- _Work task_
Nothing but an exact repeat of the entries below should appear in your answer.

- _Records shown_
(* ===== verification/WtTx.v ===== *)
(** * WebTransport commands and the dispatch by ALPN (h3wt_callback.h, last part)

    The worker's half: the handler of the entries asyncio queues for a session, one
    definition per event, the held resets of WebTransport streams, and the default
    callbacks that route a new connection to h3zero or to the raw bridge.  [wt_handler]
    is the instance of [WtHandler] the packet loop of Callback.v runs with. *)
From S2P Require Import Prelude Ring Store StreamBuf SpscRing DgramBuf DgramTable.
From S2P Require Import StreamCtx WtState Bridge Alpn Callback WtProto WtSession WtPath.

Definition AIOPQUIC_WT_SESSION_GONE : Z := 0x170d7b68.
Definition AIOPQUIC_WT_CONNECT_AUTO : Z := 0.
Definition AIOPQUIC_WT_CONNECT_LEGACY : Z := 1.
Definition AIOPQUIC_WT_CONNECT_H3 : Z := 2.

Section tx.
Context (ev : env).

(** ** Resets *)

Definition aiopquic_wt_reset_stream (cnx st code : Z) : M Z :=
  rr ← h3 ev (PicowtResetStream cnx st code);
  if rr =? 0 then ret 0
  else id ← read_st st hs_stream_id; pq ev (PqResetStream cnx id code).

Definition aiopquic_wt_stream_reattach (cnx st : Z) : M unit :=
  id ← read_st st hs_stream_id; pq_ ev (PqSetAppStreamCtx cnx id st).

(** The object behind a stream's callback context, when it is a link. *)
Definition stream_link (st : Z) : M (option (Z * wt_link)) :=
  ctx ← read_st st hs_path_callback_ctx;
  if ctx =? 0 then ret None
  else
    (λ w, match wt_objs (w_wt w) !! ctx with
          | Some (ObjLink l) => Some (Some (ctx, l), w)
          | Some (ObjSession _) => Some (None, w)
          | None => None
          end) : M (option (Z * wt_link)).

Definition aiopquic_wt_stream_sc (s st : Z) : M Z :=
  l ← stream_link st;
  ret match l with Some (_, l) => if wl_session l =? s then wl_sc l else 0 | None => 0 end.

Definition wt_preamble (cnx st : Z) : M Z :=
  id ← read_st st hs_stream_id;
  local ← aiopquic_stream_is_local ev cnx id;
  v ← read_st st hs_control_stream_id;
  ret (aiopquic_wt_preamble_len local v).

Definition aiopquic_wt_reset_stream_reliable (cnx st code preamble reliable : Z) : M Z :=
  id ← read_st st hs_stream_id;
  rr ← aiopquic_reset_stream_reliable ev cnx id code (u64 (preamble + reliable));
  when (rr =? 0) (upd_st st (hs_set_is_fin_sent 1)) ;;
  ret rr.

Definition wt_deferred_reset (d : deferred_reset) : M unit :=
  h ← pq ev (PqGetCallbackContext (d_cnx d));
  st ← (if h =? 0 then ret 0 else h3 ev (H3FindStream h (d_stream_id d)));
  if st =? 0 then ret tt
  else
    reliable ← read_sc (d_sc d) sc_tx_reliable_size;
    rr ← aiopquic_wt_reset_stream_reliable (d_cnx d) st (d_error_code d) (d_preamble d) reliable;
    when (rr =? 0) (on_sc (aiopquic_stream_ctx_tx_abandon (d_sc d))) ;;
    aiopquic_wt_stream_reattach (d_cnx d) st.

(** ** Opening a session *)

(** [aiopquic_wt_open_params_t]. *)
Record wt_open_params := WtOpenParams {
  op_addr : list Z;
  op_sni_len : Z;
  op_path_len : Z;
  op_protocols_len : Z;
  op_connect_protocol : Z
}.

Definition wt_open_params_size : Z := ev_storage_len ev + 8.

Definition open_params (raw : list Z) : option wt_open_params :=
  let s := ev_storage_len ev in
  addr ← block_read raw 0 s;
  sni_len ← block_read raw s 2;
  path_len ← block_read raw (s + 2) 2;
  protocols_len ← block_read raw (s + 4) 2;
  cp ← block_read raw (s + 6) 1;
  Some (WtOpenParams addr (le_bytes sni_len) (le_bytes path_len) (le_bytes protocols_len)
          (le_bytes cp)).

(** The strings behind the header: the code of the refusal, or the three strings. *)
Definition open_strings (p : wt_open_params) (raw : list Z) (data_length : Z)
    : option (Z + list Z * list Z * option (list Z)) :=
  let offset := wt_open_params_size in
  if (op_sni_len p =? 0) || (op_sni_len p >=? 256) || (offset + op_sni_len p >? data_length)
  then Some (inl 1)
  else
    sni ← block_read raw offset (op_sni_len p);
    let offset := offset + op_sni_len p in
    if (op_path_len p =? 0) || (op_path_len p >=? 1024) || (offset + op_path_len p >? data_length)
    then Some (inl 2)
    else
      path ← block_read raw offset (op_path_len p);
      let offset := offset + op_path_len p in
      protocols ←
        (if (op_protocols_len p >? 0) && (op_protocols_len p <? 256)
            && (offset + op_protocols_len p <=? data_length)
         then a ← block_read raw offset (op_protocols_len p); Some (Some (c_str a))
         else Some None);
      Some (inr (c_str sni, c_str path, protocols)).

- _Response for this exercise_
(* ===== verification/WtTx.v ===== *)
(** * WebTransport commands and the dispatch by ALPN (h3wt_callback.h, last part)

    The worker's half: the handler of the entries asyncio queues for a session, one
    definition per event, the held resets of WebTransport streams, and the default
    callbacks that route a new connection to h3zero or to the raw bridge.  [wt_handler]
    is the instance of [WtHandler] the packet loop of Callback.v runs with. *)
From S2P Require Import Prelude Ring Store StreamBuf SpscRing DgramBuf DgramTable.
From S2P Require Import StreamCtx WtState Bridge Alpn Callback WtProto WtSession WtPath.

Definition AIOPQUIC_WT_SESSION_GONE : Z := 0x170d7b68.
Definition AIOPQUIC_WT_CONNECT_AUTO : Z := 0.
Definition AIOPQUIC_WT_CONNECT_LEGACY : Z := 1.
Definition AIOPQUIC_WT_CONNECT_H3 : Z := 2.

Section tx.
Context (ev : env).

(** ** Resets *)

Definition aiopquic_wt_reset_stream (cnx st code : Z) : M Z :=
  rr ← h3 ev (PicowtResetStream cnx st code);
  if rr =? 0 then ret 0
  else id ← read_st st hs_stream_id; pq ev (PqResetStream cnx id code).

Definition aiopquic_wt_stream_reattach (cnx st : Z) : M unit :=
  id ← read_st st hs_stream_id; pq_ ev (PqSetAppStreamCtx cnx id st).

(** The object behind a stream's callback context, when it is a link. *)
Definition stream_link (st : Z) : M (option (Z * wt_link)) :=
  ctx ← read_st st hs_path_callback_ctx;
  if ctx =? 0 then ret None
  else
    (λ w, match wt_objs (w_wt w) !! ctx with
          | Some (ObjLink l) => Some (Some (ctx, l), w)
          | Some (ObjSession _) => Some (None, w)
          | None => None
          end) : M (option (Z * wt_link)).

Definition aiopquic_wt_stream_sc (s st : Z) : M Z :=
  l ← stream_link st;
  ret match l with Some (_, l) => if wl_session l =? s then wl_sc l else 0 | None => 0 end.

Definition wt_preamble (cnx st : Z) : M Z :=
  id ← read_st st hs_stream_id;
  local ← aiopquic_stream_is_local ev cnx id;
  v ← read_st st hs_control_stream_id;
  ret (aiopquic_wt_preamble_len local v).

Definition aiopquic_wt_reset_stream_reliable (cnx st code preamble reliable : Z) : M Z :=
  id ← read_st st hs_stream_id;
  rr ← aiopquic_reset_stream_reliable ev cnx id code (u64 (preamble + reliable));
  when (rr =? 0) (upd_st st (hs_set_is_fin_sent 1)) ;;
  ret rr.

Definition wt_deferred_reset (d : deferred_reset) : M unit :=
  h ← pq ev (PqGetCallbackContext (d_cnx d));
  st ← (if h =? 0 then ret 0 else h3 ev (H3FindStream h (d_stream_id d)));
  if st =? 0 then ret tt
  else
    reliable ← read_sc (d_sc d) sc_tx_reliable_size;
    rr ← aiopquic_wt_reset_stream_reliable (d_cnx d) st (d_error_code d) (d_preamble d) reliable;
    when (rr =? 0) (on_sc (aiopquic_stream_ctx_tx_abandon (d_sc d))) ;;
    aiopquic_wt_stream_reattach (d_cnx d) st.

(** ** Opening a session *)

(** [aiopquic_wt_open_params_t]. *)
Record wt_open_params := WtOpenParams {
  op_addr : list Z;
  op_sni_len : Z;
  op_path_len : Z;
  op_protocols_len : Z;
  op_connect_protocol : Z
}.

Definition wt_open_params_size : Z := ev_storage_len ev + 8.

Definition open_params (raw : list Z) : option wt_open_params :=
  let s := ev_storage_len ev in
  addr ← block_read raw 0 s;
  sni_len ← block_read raw s 2;
  path_len ← block_read raw (s + 2) 2;
  protocols_len ← block_read raw (s + 4) 2;
  cp ← block_read raw (s + 6) 1;
  Some (WtOpenParams addr (le_bytes sni_len) (le_bytes path_len) (le_bytes protocols_len)
          (le_bytes cp)).

(** The strings behind the header: the code of the refusal, or the three strings. *)
Definition open_strings (p : wt_open_params) (raw : list Z) (data_length : Z)
    : option (Z + list Z * list Z * option (list Z)) :=
  let offset := wt_open_params_size in
  if (op_sni_len p =? 0) || (op_sni_len p >=? 256) || (offset + op_sni_len p >? data_length)
  then Some (inl 1)
  else
    sni ← block_read raw offset (op_sni_len p);
    let offset := offset + op_sni_len p in
    if (op_path_len p =? 0) || (op_path_len p >=? 1024) || (offset + op_path_len p >? data_length)
    then Some (inl 2)
    else
      path ← block_read raw offset (op_path_len p);
      let offset := offset + op_path_len p in
      protocols ←
        (if (op_protocols_len p >? 0) && (op_protocols_len p <? 256)
            && (offset + op_protocols_len p <=? data_length)
         then a ← block_read raw offset (op_protocols_len p); Some (Some (c_str a))
         else Some None);
      Some (inr (c_str sni, c_str path, protocols)).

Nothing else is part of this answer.